From the listing below, extract every line in which the word "subst" appears.

- Opening Delimiter -

(* ===== verification/GoLib.v ===== *)
(** * The parts of Go's standard library that the task engine relies on

    - 64-bit signed integers ([wrap64]);
    - [strings.TrimSpace] and [strings.ToLower] on UTF-8 byte strings;
    - [regexp]: anchored patterns, matched by derivatives, with the theorem
      that the matcher decides the language of the pattern.

    A Go string is a byte string: [string], one [ascii] per byte, so [len(s)]
    is [String.length s]. *)

From stdpp Require Import base tactics list gmap strings.
From Stdlib Require Import ZArith Lia Ascii String.
From S2P Require Import Prelude.

Local Open Scope Z_scope.

(** ** Integers *)

Definition two63 : Z := 9223372036854775808.
Definition maxInt64 : Z := two63 - 1.
Definition minInt64 : Z := - two63.

(** The value an int64 operation stores for the mathematical result [z]. *)
Definition wrap64 (z : Z) : Z := (z + two63) mod (2 * two63) - two63.

Definition int64 (z : Z) : Prop := minInt64 <= z <= maxInt64.

Lemma wrap64_id (z : Z) : int64 z -> wrap64 z = z.
Proof.
  unfold int64, wrap64, minInt64, maxInt64, two63. intros H.
  rewrite Z.mod_small; lia.
Qed.

Lemma wrap64_range (z : Z) : int64 (wrap64 z).
Proof.
  unfold int64, wrap64, minInt64, maxInt64, two63.
  pose proof (Z.mod_pos_bound (z + 9223372036854775808) (2 * 9223372036854775808)).
  lia.
Qed.

(** [a + b < a], Go's test for an overflow of a sum of non-negative integers. *)
Lemma wrap64_sum (a b : Z) :
  0 <= a <= maxInt64 -> 0 <= b <= maxInt64 ->
  (wrap64 (a + b) <? a) = (maxInt64 <? a + b).
Proof.
  unfold wrap64, maxInt64, two63. intros Ha Hb.
  destruct (Z.ltb_spec 9223372036854775807 (a + b)) as [Ho|Ho].
  - replace (a + b + 9223372036854775808)
      with (a + b - 9223372036854775808 + 1 * (2 * 9223372036854775808)) by lia.
    rewrite Z.mod_add, Z.mod_small; lia.
  - rewrite Z.mod_small; lia.
Qed.

(** time.Duration constants, in nanoseconds. *)
Definition Second : Z := 1000000000.
Definition Minute : Z := 60 * Second.
Definition Hour : Z := 60 * Minute.

(** ** Bytes and strings *)

Definition byte_of (c : ascii) : Z := Z.of_N (N_of_ascii c).
Definition chr (n : Z) : ascii := ascii_of_N (Z.to_N n).

Notation bytes := (list ascii).

Definition to_bytes (s : string) : bytes := list_ascii_of_string s.
Definition of_bytes (l : bytes) : string := string_of_list_ascii l.

Lemma of_to_bytes (s : string) : of_bytes (to_bytes s) = s.
Proof. apply string_of_list_ascii_of_string. Qed.

Lemma to_of_bytes (l : bytes) : to_bytes (of_bytes l) = l.
Proof. apply list_ascii_of_string_of_list_ascii. Qed.

Definition len (s : string) : Z := Z.of_nat (String.length s).

Lemma to_bytes_length (s : string) : Z.of_nat (List.length (to_bytes s)) = len s.
Proof. unfold len, to_bytes. f_equal. by induction s as [|c s IH]; simpl; [|rewrite IH]. Qed.

Definition is_empty (s : string) : bool := bool_decide (s = EmptyString).

(** The UTF-8 encodings of the runes with Unicode property White_Space. *)
Definition space_runes : list bytes :=
  map (fun l => map chr l)
    ([[9]; [10]; [11]; [12]; [13]; [32]; [194; 133]; [194; 160]; [225; 154; 128];
      [226; 128; 168]; [226; 128; 169]; [226; 128; 175]; [226; 129; 159]; [227; 128; 128]]
     ++ map (fun n => [226; 128; 128 + Z.of_nat n]) (seq 0 11)).

Fixpoint strip_prefix (p l : bytes) : option bytes :=
  match p, l with
  | [], _ => Some l
  | c :: p', d :: l' => if decide (c = d) then strip_prefix p' l' else None
  | _ :: _, [] => None
  end.

(** The rest of [l] after the first of the prefixes [ps] it starts with. *)
Fixpoint strip_any (ps : list bytes) (l : bytes) : option bytes :=
  match ps with
  | [] => None
  | p :: ps' => match strip_prefix p l with Some r => Some r | None => strip_any ps' l end
  end.

(** Repeated stripping; every prefix is non-empty, so [length l] rounds are
    enough. *)
Fixpoint strip_all (fuel : nat) (ps : list bytes) (l : bytes) : bytes :=
  match fuel with
  | O => l
  | S fuel' => match strip_any ps l with Some r => strip_all fuel' ps r | None => l end
  end.

Definition trim_left (ps : list bytes) (l : bytes) : bytes := strip_all (List.length l) ps l.

Definition trim_bytes (l : bytes) : bytes :=
  let l1 := trim_left space_runes l in
  rev (trim_left (map (@rev ascii) space_runes) (rev l1)).

(** [strings.TrimSpace] *)
Definition TrimSpace (s : string) : string := of_bytes (trim_bytes (to_bytes s)).

(** [strings.ToLower], up to what a comparison with an ASCII string can see:
    the ASCII capitals, U+0130 and U+212A are the runes whose lower case is an
    ASCII letter; every other rune is kept, since its lower case is not ASCII. *)
Fixpoint lower_bytes (l : bytes) : bytes :=
  match l with
  | [] => []
  | c :: r =>
      let n := byte_of c in
      if (65 <=? n) && (n <=? 90) then chr (n + 32) :: lower_bytes r
      else match r with
        | d :: r' =>
            if (n =? 196) && (byte_of d =? 176) then chr 105 :: lower_bytes r'
            else match r' with
              | e :: r'' =>
                  if (n =? 226) && (byte_of d =? 132) && (byte_of e =? 170)
                  then chr 107 :: lower_bytes r''
                  else c :: lower_bytes r
              | [] => c :: lower_bytes r
              end
        | [] => [c]
        end
  end.

Definition ToLower (s : string) : string := of_bytes (lower_bytes (to_bytes s)).

(** ** Regular expressions *)

Inductive regex : Type :=
| RNone
| REps
| RCls (ranges : list (ascii * ascii))
| RAlt (r1 r2 : regex)
| RSeq (r1 r2 : regex)
| RStar (r : regex).

Definition in_class (ranges : list (ascii * ascii)) (c : ascii) : bool :=
  existsb (fun '(lo, hi) => (byte_of lo <=? byte_of c) && (byte_of c <=? byte_of hi)) ranges.

(** The language of a pattern. *)
Inductive matches : regex -> bytes -> Prop :=
| m_eps : matches REps []
| m_cls ranges c : in_class ranges c = true -> matches (RCls ranges) [c]
| m_alt_l r1 r2 l : matches r1 l -> matches (RAlt r1 r2) l
| m_alt_r r1 r2 l : matches r2 l -> matches (RAlt r1 r2) l
| m_seq r1 r2 l1 l2 : matches r1 l1 -> matches r2 l2 -> matches (RSeq r1 r2) (l1 ++ l2)
| m_star_nil r : matches (RStar r) []
| m_star r l1 l2 : matches r l1 -> matches (RStar r) l2 -> matches (RStar r) (l1 ++ l2).

Fixpoint nullable (r : regex) : bool :=
  match r with
  | RNone | RCls _ => false
  | REps | RStar _ => true
  | RAlt r1 r2 => nullable r1 || nullable r2
  | RSeq r1 r2 => nullable r1 && nullable r2
  end.

Definition mkAlt (r1 r2 : regex) : regex :=
  match r1, r2 with
  | RNone, _ => r2
  | _, RNone => r1
  | _, _ => RAlt r1 r2
  end.

Definition mkSeq (r1 r2 : regex) : regex :=
  match r1 with
  | RNone => RNone
  | REps => r2
  | _ => RSeq r1 r2
  end.

Fixpoint deriv (c : ascii) (r : regex) : regex :=
  match r with
  | RNone | REps => RNone
  | RCls ranges => if in_class ranges c then REps else RNone
  | RAlt r1 r2 => mkAlt (deriv c r1) (deriv c r2)
  | RSeq r1 r2 =>
      mkAlt (mkSeq (deriv c r1) r2) (if nullable r1 then deriv c r2 else RNone)
  | RStar r1 => mkSeq (deriv c r1) (RStar r1)
  end.

Fixpoint run_regex (r : regex) (l : bytes) : bool :=
  match l with
  | [] => nullable r
  | c :: l' => run_regex (deriv c r) l'
  end.

(** [pattern.MatchString(s)] for a pattern anchored at both ends. *)
Definition MatchString (r : regex) (s : string) : bool := run_regex r (to_bytes s).

Fixpoint RRepeat (n : nat) (r : regex) : regex :=
  match n with
  | O => REps
  | S n' => RSeq r (RRepeat n' r)
  end.

Definition RPlus (r : regex) : regex := RSeq r (RStar r).

(** A literal byte. *)
Definition RByte (c : ascii) : regex := RCls [(c, c)].

(** *** Correctness of the matcher *)

Lemma seq_spec (r1 r2 : regex) (l : bytes) :
  matches (RSeq r1 r2) l <-> exists l1 l2, l = l1 ++ l2 /\ matches r1 l1 /\ matches r2 l2.
Proof.
  split; [intros H; inversion H; subst; eauto|].
  intros (l1 & l2 & -> & ? & ?). by constructor.
Qed.

Lemma nullable_spec (r : regex) : nullable r = true <-> matches r [].
Proof.
  induction r as [| |rs|r1 IH1 r2 IH2|r1 IH1 r2 IH2|r IH]; simpl.
  - split; [done|]. intros H. inversion H.
  - split; [constructor|done].
  - split; [done|]. intros H. inversion H.
  - rewrite orb_true_iff, IH1, IH2. split.
    + intros [?|?]; [by apply m_alt_l|by apply m_alt_r].
    + intros H. inversion H; subst; auto.
  - rewrite andb_true_iff, IH1, IH2. split.
    + intros [? ?]. by apply (m_seq r1 r2 [] []).
    + intros (l1 & l2 & Hl & ? & ?)%seq_spec.
      symmetry in Hl. apply app_eq_nil in Hl as [-> ->]. auto.
  - split; [constructor|done].
Qed.

Lemma mkAlt_spec (r1 r2 : regex) (l : bytes) :
  matches (mkAlt r1 r2) l <-> matches r1 l \/ matches r2 l.
Proof.
  assert (Hg : matches (RAlt r1 r2) l <-> matches r1 l \/ matches r2 l).
  { split; [intros H; inversion H; subst; auto|].
    intros [?|?]; [by apply m_alt_l|by apply m_alt_r]. }
  assert (Hn : ~ matches RNone l) by (intros H; inversion H).
  destruct r1, r2; simpl; try exact Hg; naive_solver.
Qed.

Lemma mkSeq_spec (r1 r2 : regex) (l : bytes) :
  matches (mkSeq r1 r2) l <-> exists l1 l2, l = l1 ++ l2 /\ matches r1 l1 /\ matches r2 l2.
Proof.
  destruct r1; simpl; try apply seq_spec.
  - split; [intros H; inversion H|]. intros (l1 & l2 & _ & H & _). inversion H.
  - split.
    + intros H. exists [], l. split; [done|]. split; [constructor|done].
    + intros (l1 & l2 & -> & H & ?). inversion H; subst. done.
Qed.

Lemma star_cons_inv (r : regex) (c : ascii) (l : bytes) :
  matches (RStar r) (c :: l) ->
  exists l1 l2, l = l1 ++ l2 /\ matches r (c :: l1) /\ matches (RStar r) l2.
Proof.
  intros H. remember (RStar r) as s eqn:Hs. remember (c :: l) as k eqn:Hk.
  induction H as [| | | | | |s' l1 l2 H1 _ H2 IH2]; try done.
  injection Hs as ->. destruct l1 as [|d l1].
  - apply IH2; auto.
  - simpl in Hk. injection Hk as -> <-. eauto.
Qed.

Lemma deriv_spec (c : ascii) (r : regex) (l : bytes) :
  matches (deriv c r) l <-> matches r (c :: l).
Proof.
  revert l. induction r as [| |rs|r1 IH1 r2 IH2|r1 IH1 r2 IH2|r IH]; intros l; simpl.
  - split; intros H; inversion H.
  - split; intros H; inversion H.
  - destruct (in_class rs c) eqn:Hc; split; intros H; inversion H; subst.
    + by constructor.
    + constructor.
    + congruence.
  - rewrite mkAlt_spec, IH1, IH2. split.
    + intros [?|?]; [by apply m_alt_l|by apply m_alt_r].
    + intros H. inversion H; subst; auto.
  - rewrite mkAlt_spec, mkSeq_spec. split.
    + intros [(l1 & l2 & -> & H1 & H2)|H].
      * apply IH1 in H1. by apply (m_seq r1 r2 (c :: l1) l2).
      * destruct (nullable r1) eqn:Hn; [|inversion H].
        apply nullable_spec in Hn. apply IH2 in H. by apply (m_seq r1 r2 [] (c :: l)).
    + intros (l1 & l2 & Hl & H1 & H2)%seq_spec.
      destruct l1 as [|d l1]; simpl in *.
      * right. subst. apply nullable_spec in H1. rewrite H1. by apply IH2.
      * injection Hl as -> ->. left. exists l1, l2. split; [done|]. split; [by apply IH1|done].
  - rewrite mkSeq_spec. split.
    + intros (l1 & l2 & -> & H1 & H2). apply IH in H1. by apply (m_star r (c :: l1) l2).
    + intros H. apply star_cons_inv in H as (l1 & l2 & -> & H1 & H2).
      exists l1, l2. split; [done|]. split; [by apply IH|done].
Qed.

Lemma run_regex_spec (r : regex) (l : bytes) : run_regex r l = true <-> matches r l.
Proof.
  revert r. induction l as [|c l IH]; intros r; simpl.
  - apply nullable_spec.
  - rewrite IH. apply deriv_spec.
Qed.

- Closing Delimiter -

Answer to this task:
  split; [intros H; inversion H; subst; eauto|].
    + intros H. inversion H; subst; auto.
  { split; [intros H; inversion H; subst; auto|].
    + intros (l1 & l2 & -> & H & ?). inversion H; subst. done.
  - destruct (in_class rs c) eqn:Hc; split; intros H; inversion H; subst.
    + intros H. inversion H; subst; auto.
      * right. subst. apply nullable_spec in H1. rewrite H1. by apply IH2.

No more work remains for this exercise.